In the current business world, people alway want to get more market share. That is why product requirement is always coming urgently. Therefore, we often discover service team which is focusing on function delivery quickly, and lower down reliability design and operation reducing. Once service get problem which cause the bad image to customer, and then regret no better design.

SRE

Site Reliability Engineering (SRE), Google engineer team Ben Treynor Sloss published this principle when people was talking about DevOps and Agile. He shared what people should do as a SRE. They want to leverage this role to ensure service reliability.

  • Simple. Simple is really import. The complex design will cause more trouble. People should keep design simple as you can.
  • Security.

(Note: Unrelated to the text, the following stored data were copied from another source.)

(* ===== verification/Retry.v ===== *)
(** What [retry_after] is worth: a client denied for its quota that asks
    again is denied exactly until the delay it was told has passed, as long as
    nothing is charged to its counter in between.  Proved once against
    [CounterLimiter], for any quota algorithm whose denials are honest about
    one step, then for both memory stores. *)

From S2P Require Import Prelude RustStd Identifier Policy Decision AttemptPolicy Key Check Observation Gcra OrdSet MemConfig Shards BoundedShards Counters Limiter Ledger Windows MemStore MemStoreTrace MemGcra MemGcraTrace.
Import MemoryStore GcraStore.
Open Scope list_scope.

(** The quota denial a decision reports, enforced or not. *)
Definition reported_quota_denial (dec : Decision) : option QuotaDenial :=
  match Decision_view dec with
  | DecisionView_Denied (QuotaExceeded q) => Some q
  | DecisionView_ShadowDenied q => Some q
  | _ => None
  end.

(** * Any backend with counters *)

Section Retries.
Context {L Env P CheckErr BatchErr : Type} `{CounterLimiter L Env P CheckErr BatchErr}.

(** A denial of a counter tells how long the same check stays denied if
    nothing else happens to the counter. *)
Definition honest (mine : Check P -> Prop) (acct : list (Z * Z) -> option (Z * Z) -> Prop)
    : Prop :=
  forall l cur c now q,
    acct l cur -> qa_valid c -> mine c -> qa_step c now (cur ≫= expire now) = VDeny q ->
    exists r, QuotaDenial_retry_after q = Delay_new (from_millis r) /\ 0 < r
    /\ forall now', now <= now' ->
         match qa_step c now' (cur ≫= expire now') with
         | VAllow _ _ => now + r <= now'
         | VDeny _ => now' < now + r
         | VOverflow => True
         end.

Lemma event_instant s e k :
  bk_wf s -> Forall qa_valid (event_checks e) ->
  let '(s', _) := event_step s e in bk_wf s' /\ bk_instant s k <= bk_instant s' k.
Proof.
  intros Hwf Hv. destruct e as [env c|env cs]; simpl in *.
  - pose proof (bk_check s env c Hwf (Forall_inv Hv)) as Hlaw.
    destruct (limiter_check s env c) as [s' r]. destruct Hlaw as (Hwf' & Hmono & _). by split.
  - pose proof (bk_check_all s env cs Hwf Hv) as Hlaw.
    destruct (limiter_check_all s env cs) as [s' r]. destruct Hlaw as (Hwf' & Hmono & _). by split.
Qed.

Lemma run_instant s ledger events k :
  bk_wf s -> Forall (fun e => Forall qa_valid (event_checks e)) events ->
  let '(s', _) := run s ledger events in bk_wf s' /\ bk_instant s k <= bk_instant s' k.
Proof.
  intros Hwf Hev. revert s ledger Hwf. induction Hev as [|e events Hv _ IH]; intros s ledger Hwf.
  - by split.
  - simpl. pose proof (event_instant s e k Hwf Hv) as He.
    destruct (event_step s e) as [s' charges]. destruct He as [Hwf' Hle].
    specialize (IH s' (charges ++ ledger) Hwf').
    destruct (run s' _ events) as [s'' ledger'']. destruct IH as [? IH]. split; [done|lia].
Qed.

(** A counter nothing is charged to keeps its value through a run. *)
Lemma run_uncharged s events k cur :
  bk_wf s -> Forall (fun e => Forall qa_valid (event_checks e)) events ->
  (forall t, bk_instant s k <= t -> bk_counter s k t = (cur ≫= expire t)) ->
  let '(s', ledger) := run s [] events in
  bk_wf s' /\ (charges_for k ledger = [] ->
    forall t, bk_instant s' k <= t -> bk_counter s' k t = (cur ≫= expire t)).
Proof.
  intros Hwf Hev Hcur.
  pose proof (run_tracked (fun _ => True) (fun l cur' => l = [] -> cur' = cur)
    ltac:(by intros l cur' c now next a _ _ _ _ _ [=]) k s [] events Hwf) as Hrun.
  destruct (run s [] events) as [s' ledger].
  destruct Hrun as [Hwf' (cur' & Heq & _ & Hcur')].
  - eapply Forall_impl; [exact Hev|]. intros e He. split; [exact He|].
    apply Forall_forall. by intros c _ _.
  - exists cur. split_and!; [done| |done]. intros y Hy. by apply not_elem_of_nil in Hy.
  - split; [exact Hwf'|]. intros Hnone. by rewrite <- (Heq Hnone).
Qed.

(** A reported quota denial is the algorithm's, and leaves the counter. *)
Lemma check_reports s env c :
  bk_wf s -> qa_valid c ->
  let k := Check_counter_key c in
  let '(s', r) := limiter_check s env c in
  bk_wf s' /\ bk_instant s k <= bk_instant s' k
  /\ forall dec, r = Done (Ok dec) ->
     match qa_step c (bk_instant s' k) (bk_counter s k (bk_instant s' k)) with
     | VAllow _ _ => reported_quota_denial dec = None
     | VDeny q => reported_quota_denial dec = Some q
         /\ forall t, bk_instant s' k <= t -> bk_counter s' k t = bk_counter s k t
     | VOverflow => False
     end.
Proof.
  intros Hwf Hv k. pose proof (bk_check s env c Hwf Hv) as Hlaw.
  destruct (limiter_check s env c) as [s' r]. destruct Hlaw as (Hwf' & Hmono & Heff).
  split_and!; [done|apply Hmono|]. intros dec ->. destruct Heff as [full Heff].
  unfold check_effect in Heff. fold k in Heff. destruct (qa_step _ _ _) as [next a|q|].
  - by destruct Heff as [[-> _]|(_ & _ & [r ->] & _)].
  - destruct Heff as [-> Hsame]. split; [|intros t; apply Hsame].
    unfold denied_decision. by destruct (QuotaMode_eqb _ _).
  - done.
Qed.

(** The retry of a denied check, after any run that charges nothing to its
    counter, is denied exactly before the reported delay has passed. *)
Lemma retry_exact mine acct k s l env c events env' :
  honest mine acct -> bk_wf s -> tracked acct k s l ->
  qa_valid c -> mine c -> Check_counter_key c = k ->
  Forall (fun e => Forall qa_valid (event_checks e)) events ->
  let '(s1, r1) := limiter_check s env c in
  let '(s2, ledger) := run s1 [] events in
  let '(s3, r2) := limiter_check s2 env' c in
  forall dec q dec', r1 = Done (Ok dec) -> reported_quota_denial dec = Some q ->
  charges_for k ledger = [] -> r2 = Done (Ok dec') ->
  exists r, QuotaDenial_retry_after q = Delay_new (from_millis r) /\ 0 < r
  /\ (is_Some (reported_quota_denial dec') <-> bk_instant s3 k < bk_instant s1 k + r).
Proof.
  intros Hhon Hwf (cur & Hacct & _ & Hcur) Hv Hmine <- Hev.
  pose proof (check_reports s env c Hwf Hv) as Hdeny. cbv zeta in Hdeny.
  destruct (limiter_check s env c) as [s1 r1]. destruct Hdeny as (Hwf1 & Hle1 & Hdeny).
  pose proof (run_instant s1 [] events (Check_counter_key c) Hwf1 Hev) as Hle2.
  pose proof (fun Hc => run_uncharged s1 events (Check_counter_key c) cur Hwf1 Hev Hc) as Hrun.
  destruct (run s1 [] events) as [s2 ledger]. destruct Hle2 as [_ Hle2].
  pose proof (fun Hwf2 => check_reports s2 env' c Hwf2 Hv) as Hretry. cbv zeta in Hretry.
  destruct (limiter_check s2 env' c) as [s3 r2].
  intros dec q dec' -> Hq Hnone ->. specialize (Hdeny dec eq_refl). rewrite Hcur in Hdeny by done.
  destruct (qa_step c (bk_instant s1 _) _) as [next a|q'|] eqn:Hstep;
    [congruence| |by destruct Hdeny].
  destruct Hdeny as [Hq' Hsame]. assert (q' = q) as -> by congruence.
  destruct Hrun as [Hwf2 Hrun]; [intros t Ht; rewrite Hsame by done; apply Hcur; lia|].
  destruct (Hretry Hwf2) as (_ & Hle3 & Hretry'). specialize (Hretry' dec' eq_refl).
  rewrite Hrun in Hretry' by done.
  destruct (Hhon l cur c _ q Hacct Hv Hmine Hstep) as (r & Hr & Hpos & Hlater).
  exists r. split; [exact Hr|split; [exact Hpos|]]. specialize (Hlater _ (Z.le_trans _ _ _ Hle2 Hle3)).
  destruct (qa_step c (bk_instant s3 _) (cur ≫= _)) as [next a|q''|];
    [| |destruct Hretry'].
  - rewrite Hretry'. split; [by intros [? ?]|lia].
  - destruct Hretry' as [-> _]. split; [done|by eexists].
Qed.

Lemma run_retry_exact mine acct s before c env meanwhile env' :
  account mine acct -> honest mine acct -> bk_wf s ->
  (forall t, bk_counter s (Check_counter_key c) t = None) ->
  qa_valid c -> mine c ->
  Forall (fun e => Forall qa_valid (event_checks e)
    /\ Forall (own mine (Check_counter_key c)) (event_checks e)) before ->
  Forall (fun e => Forall qa_valid (event_checks e)) meanwhile ->
  let k := Check_counter_key c in
  let '(s0, _) := run s [] before in
  let '(s1, r1) := limiter_check s0 env c in
  let '(s2, ledger) := run s1 [] meanwhile in
  let '(s3, r2) := limiter_check s2 env' c in
  bk_wf s2
  /\ forall dec q dec', r1 = Done (Ok dec) -> reported_quota_denial dec = Some q ->
     charges_for k ledger = [] -> r2 = Done (Ok dec') ->
     exists r, QuotaDenial_retry_after q = Delay_new (from_millis r) /\ 0 < r
     /\ (is_Some (reported_quota_denial dec') <-> bk_instant s3 k < bk_instant s1 k + r).
Proof.
  intros Hacct Hhon Hwf Hempty Hv Hmine Hbefore Hmeanwhile k.
  pose proof (run_account mine acct Hacct k s before Hwf Hempty Hbefore) as Hrun.
  destruct (run s [] before) as [s0 ledger0]. destruct Hrun as [Hwf0 Htracked].
  pose proof (retry_exact mine acct k s0 _ env c meanwhile env' Hhon Hwf0 Htracked Hv Hmine
    eq_refl Hmeanwhile) as Hretry.
  pose proof (check_reports s0 env c Hwf0 Hv) as Hfirst. cbv zeta in Hfirst.
  destruct (limiter_check s0 env c) as [s1 r1]. destruct Hfirst as [Hwf1 _].
  pose proof (run_instant s1 [] meanwhile k Hwf1 Hmeanwhile) as Hwf2.
  destruct (run s1 [] meanwhile) as [s2 ledger]. destruct Hwf2 as [Hwf2 _].
  by destruct (limiter_check s2 env' c) as [s3 r2].
Qed.
End Retries.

As a SRE should keep security design. Otherwise, security leak will cause huge problem.
  • Visibility. Before your service release, SRE should build all of telemetry. If your telemetry is built when product is online. That is to say you could not measure your product metrics.
  • Reduction. Sometime your might implement some thing new for your service. You might skip some thing because of release schedule. I would suggest you keep to review your method to reduce legacy.

How to

According to above principle and how to. I leverage DevOps loop practice for SRE work in each phase. The small icon is the tool you could try.

Plan

In the plan phase, SRE should look for better solution. For example, people can leverage kubectl rollout for Pod status check OR restart since Kubernetes 1.15. You don’t need to kill the pod one by one OR brute force way.

Build

Build a good practice is really helpful to service enhancement. For example, you can automate your manual step to reduce human error. Additionally, a good tool could impact service with good change.

Continuous Integration

In the CI phase, SRE has to protect your service CI/CD pipeline, and ensure service change with CI/CD tool.

Deployment

When service release, SRE has to coordinate release work with stakeholders. Otherwise, your service change might cause other service problem. People should prepare recovery plan before change. Once service deployment got problem, you could quick recover your service. Additionally, SRE has to verify LoadBalancing design. This verification not only for network LoadBalancing, but also for the design, e.g. AP read/write design. Finally, SRE has to ensure telemetry is ready for your product release. If no telemetry, you might encounter problem without earlier awareness.

Operation

In the operation phase, SRE should ensure your service SLA. When incident happening, SRE should perform any possible solution to recover your service back as soon as possible.

Continuous Feedback

When your service is running, you might encounter any possible issue. I would suggest to keep recording them, and then keep tracking them. Furthermore, SRE should think any possible solution to improve your service, and then go to plan phase again.